AIM OF THE EXERCISE = Which lines run from the one containing "Hw'. by rewrite" to the end of the entries below? Reproduce them exactly, both ends included.

*** DATASET EXTRACT Section Begins ***

Lemma sign_inputs_ok w sighash inputs : ∀ wits,
  keys_ok w → length wits = length inputs →
  ∃ wits', sign_inputs w sighash inputs wits = Ret wits' ∧
    Forall2 (λ i wit, is_spendable w i = true → witness_ok sighash i wit)
      inputs wits'.
Proof.
  induction inputs as [|i inputs IH]; intros [|wit wits] Hk Hl; try done; simpl.
  { eexists. split; [done|]. constructor. }
  destruct (sign_input_ok w sighash i wit Hk) as (wit' & -> & Hw). simpl.
  destruct (IH wits Hk) as (wits' & -> & Hws); [by injection Hl|]. simpl.
  eexists. split; [done|]. by constructor.
Qed.

Lemma maybe_sign_ok w b tx :
  keys_ok w →
  ∃ tx', maybe_sign w b tx = Ret tx' ∧
    full_tx.m_inputs tx' = full_tx.m_inputs tx ∧
    full_tx.m_outputs tx' = full_tx.m_outputs tx ∧
    (b = true → Forall2 (λ i wit, is_spendable w i = true →
       witness_ok (tx_id tx') i wit) (full_tx.m_inputs tx')
       (full_tx.m_witness tx')).
Proof.
  intros Hk. unfold maybe_sign. destruct b; [|by eexists].
  unfold sign.
  destruct (sign_inputs_ok w (tx_id tx) (full_tx.m_inputs tx)
    (resize (length (full_tx.m_inputs tx)) [] (full_tx.m_witness tx)) Hk)
    as (wits & -> & Hw); [apply length_resize|].
  simpl. eexists. split_and!; [done|done|done|]. intros _. exact Hw.
Qed.

End Keys.

(** *** Selecting and spending *)

Section Spend.
Context `{Hasher} `{Secp256k1} `{!Secp256k1Laws}.

Record wallet_inv (w : t) : Prop := {
  wi_coins : coins_ok w;
  wi_seeds : seeds_ok w;
  wi_keys : keys_ok w;
  wi_values : Forall (λ i, is_u64 (value i)) (m_spend_queue w)
}.

(** What the wallet owns, without wrap-around. *)
Definition wealth (w : t) : Z :=
  (Z.of_nat (seeds_left w) * m_seed_value w +
   sum_list_Z (value <$> m_spend_queue w))%Z.

Lemma seeds_left_add w k :
  k ≤ seeds_left w →
  seeds_left (set_seed_from w (add64 (m_seed_from w) (Z.of_nat k))) =
    seeds_left w - k.
Proof.
  unfold seeds_left. wallet_cbn. unfold sub64, add64, u64.
  rewrite Zminus_mod_idemp_r. intros Hk.
  set (d := (m_seed_to w - m_seed_from w)%Z) in *.
  replace (m_seed_to w - (m_seed_from w + Z.of_nat k))%Z
    with (d - Z.of_nat k)%Z by lia.
  pose proof (Z.mod_pos_bound d (2 ^ 64) ltac:(lia)).
  replace ((d - Z.of_nat k) `mod` 2 ^ 64)%Z with (d `mod` 2 ^ 64 - Z.of_nat k)%Z;
    [lia|].
  apply Z.mod_unique with (d / 2 ^ 64)%Z; [left; lia|].
  pose proof (Z.div_mod d (2 ^ 64) ltac:(lia)). lia.
Qed.

Lemma sum_const (l : list input.t) v :
  Forall (λ i, value i = v) l →
  sum_list_Z (value <$> l) = (Z.of_nat (length l) * v)%Z.
Proof.
  induction 1 as [|i l Hi _ IH]; csimpl; [lia|]. rewrite Hi, IH. lia.
Qed.

Lemma queue_sum_nonneg w : wallet_inv w → (0 ≤ sum_list_Z (value <$> m_spend_queue w))%Z.
Proof.
  intros [_ _ _ Hv]. apply sum_list_Z_nonneg, Forall_fmap.
  eapply Forall_impl; [exact Hv|]. simpl. unfold is_u64. lia.
Qed.

Lemma wealth_nonneg w : wallet_inv w → (0 ≤ wealth w)%Z.
Proof.
  intros Hinv. pose proof (queue_sum_nonneg w Hinv). unfold wealth.
  destruct Hinv as [_ [_ _ Hsv] _ _]. unfold is_u32 in Hsv. lia.
Qed.

(** Both selection loops, for any loop condition. *)
Lemma select_spec more w w1 seeds total1 coins total :
  wallet_inv w → (wealth w < 2 ^ 64)%Z →
  take_seeds more w (seeds_left w) 0 0 = (w1, seeds, total1) →
  take_queue more (m_spend_queue w1) (length seeds) total1 = (coins, total) →
  w1 = set_seed_from w (add64 (m_seed_from w) (Z.of_nat (length seeds))) ∧
  length seeds ≤ seeds_left w ∧
  Forall (λ i, value i = m_seed_value w ∧
    commitment i = m_seed_witness_commitment w) seeds ∧
  total = sum_list_Z (value <$> seeds ++ coins) ∧
  ∃ rest, m_spend_queue w = coins ++ rest ∧
    (more (length (seeds ++ coins)) total = false ∨
     (length seeds = seeds_left w ∧ rest = [])).
Proof.
  intros Hinv Hw E1 E2. pose proof (queue_sum_nonneg w Hinv).
  destruct Hinv as [Hc Hs Hk Hv]. unfold wealth in Hw.
  apply take_seeds_spec in E1 as (-> & -> & Hle & Hall & Hstop);
    [|done|done|lia|lia]. wallet_cbn in *.
  destruct Hs as [_ _ Hsv]. unfold is_u32 in Hsv.
  assert (Z.of_nat (length seeds) * m_seed_value w ≤
    Z.of_nat (seeds_left w) * m_seed_value w)%Z by (apply Z.mul_le_mono_nonneg_r; lia).
  assert (more (length seeds) (0 + Z.of_nat (length seeds) * m_seed_value w)%Z = false →
    coins = []) as Hnil.
  { intros Hm. destruct (m_spend_queue w); simpl in E2; [by simplify_eq|].
    rewrite Hm in E2. by simplify_eq. }
  apply take_queue_spec in E2 as (rest & Hq & -> & Hrest); [|done|lia|lia].
  assert (sum_list_Z (value <$> seeds) =
    Z.of_nat (length seeds) * m_seed_value w)%Z as Hsum.
  { apply sum_const. eapply Forall_impl; [exact Hall|]. by intros i []. }
  split_and!; [done|done|done|rewrite fmap_app, sum_list_Z_app; lia|].
  exists rest. split; [done|].
  destruct Hrest as [->|Hm]; [|left; by rewrite length_app].
  destruct Hstop as [Hn|Hm]; [by right|left].
  rewrite Hnil, !app_nil_r by done. csimpl. rewrite Z.add_0_r. exact Hm.
Qed.

Lemma set_seed_from_inv w f : is_u64 f → wallet_inv w → wallet_inv (set_seed_from w f).
Proof.
  intros Hf [[Hn Hs Hb] [_ Ht Hv] [Hp Hvk Hpk] Hu].
  constructor; [by constructor|by constructor|by constructor|done].
Qed.

Lemma restore_seed_from w k :
  is_u64 (m_seed_from w) →
  set_seed_from (set_seed_from w (add64 (m_seed_from w) k))
    (sub64 (add64 (m_seed_from w) k) k) = w.
Proof. intros Hf. rewrite add64_sub64 by done. by destruct w. Qed.

(** Taking the selected coins out of the wallet. *)
Lemma spend_spec w seeds coins rest :
  wallet_inv w → length seeds ≤ seeds_left w →
  Forall (λ i, value i = m_seed_value w ∧
    commitment i = m_seed_witness_commitment w) seeds →
  m_spend_queue w = coins ++ rest →
  ∃ w', remove_front (set_seed_from w
          (add64 (m_seed_from w) (Z.of_nat (length seeds)))) (length coins) =
        Ret w' ∧
    wallet_inv w' ∧ m_spend_queue w' = rest ∧
    wealth w' = (wealth w - sum_list_Z (value <$> seeds ++ coins))%Z ∧
    m_witness_programs w' = m_witness_programs w.
Proof.
  intros Hinv Hle Hall Hq.
  pose proof (set_seed_from_inv w (add64 (m_seed_from w) (Z.of_nat (length seeds)))
    (add64_range _ _) Hinv) as [Hc Hs Hk Hv].
  destruct (remove_front_spec coins _ rest Hc Hq) as (w' & E & Hok & Hw').
  exists w'. split; [exact E|].
  assert (m_spend_queue w' = rest) as Hq' by (by rewrite Hw').
  assert (seeds_left w' = seeds_left w - length seeds) as Hleft.
  { rewrite Hw'. by rewrite <- (seeds_left_add w (length seeds)). }
  assert (m_seed_value w' = m_seed_value w) as Hval by (by rewrite Hw').
  split_and!.
  - destruct Hs as [Hf Ht Hsv], Hk as [Hp Hvk Hpk]. constructor; [done| | |].
    + rewrite Hw'. by constructor.
    + rewrite Hw'. by constructor.
    + rewrite Hq'. wallet_cbn in *. rewrite Hq in Hv.
      by apply Forall_app in Hv as [_ ?].
  - done.
  - unfold wealth. rewrite Hleft, Hval, Hq', Hq, !fmap_app, !sum_list_Z_app.
    rewrite (sum_const seeds (m_seed_value w)); [rewrite Nat2Z.inj_sub by done; lia|].
    eapply Forall_impl; [exact Hall|]. by intros i [].
  - by rewrite Hw'.
Qed.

*** DATASET EXTRACT Section Ends ***

WRITTEN RESPONSE =
  { rewrite Hw'. by rewrite <- (seeds_left_add w (length seeds)). }
  assert (m_seed_value w' = m_seed_value w) as Hval by (by rewrite Hw').
  split_and!.
  - destruct Hs as [Hf Ht Hsv], Hk as [Hp Hvk Hpk]. constructor; [done| | |].
    + rewrite Hw'. by constructor.
    + rewrite Hw'. by constructor.
    + rewrite Hq'. wallet_cbn in *. rewrite Hq in Hv.
      by apply Forall_app in Hv as [_ ?].
  - done.
  - unfold wealth. rewrite Hleft, Hval, Hq', Hq, !fmap_app, !sum_list_Z_app.
    rewrite (sum_const seeds (m_seed_value w)); [rewrite Nat2Z.inj_sub by done; lia|].
    eapply Forall_impl; [exact Hall|]. by intros i [].
  - by rewrite Hw'.
Qed.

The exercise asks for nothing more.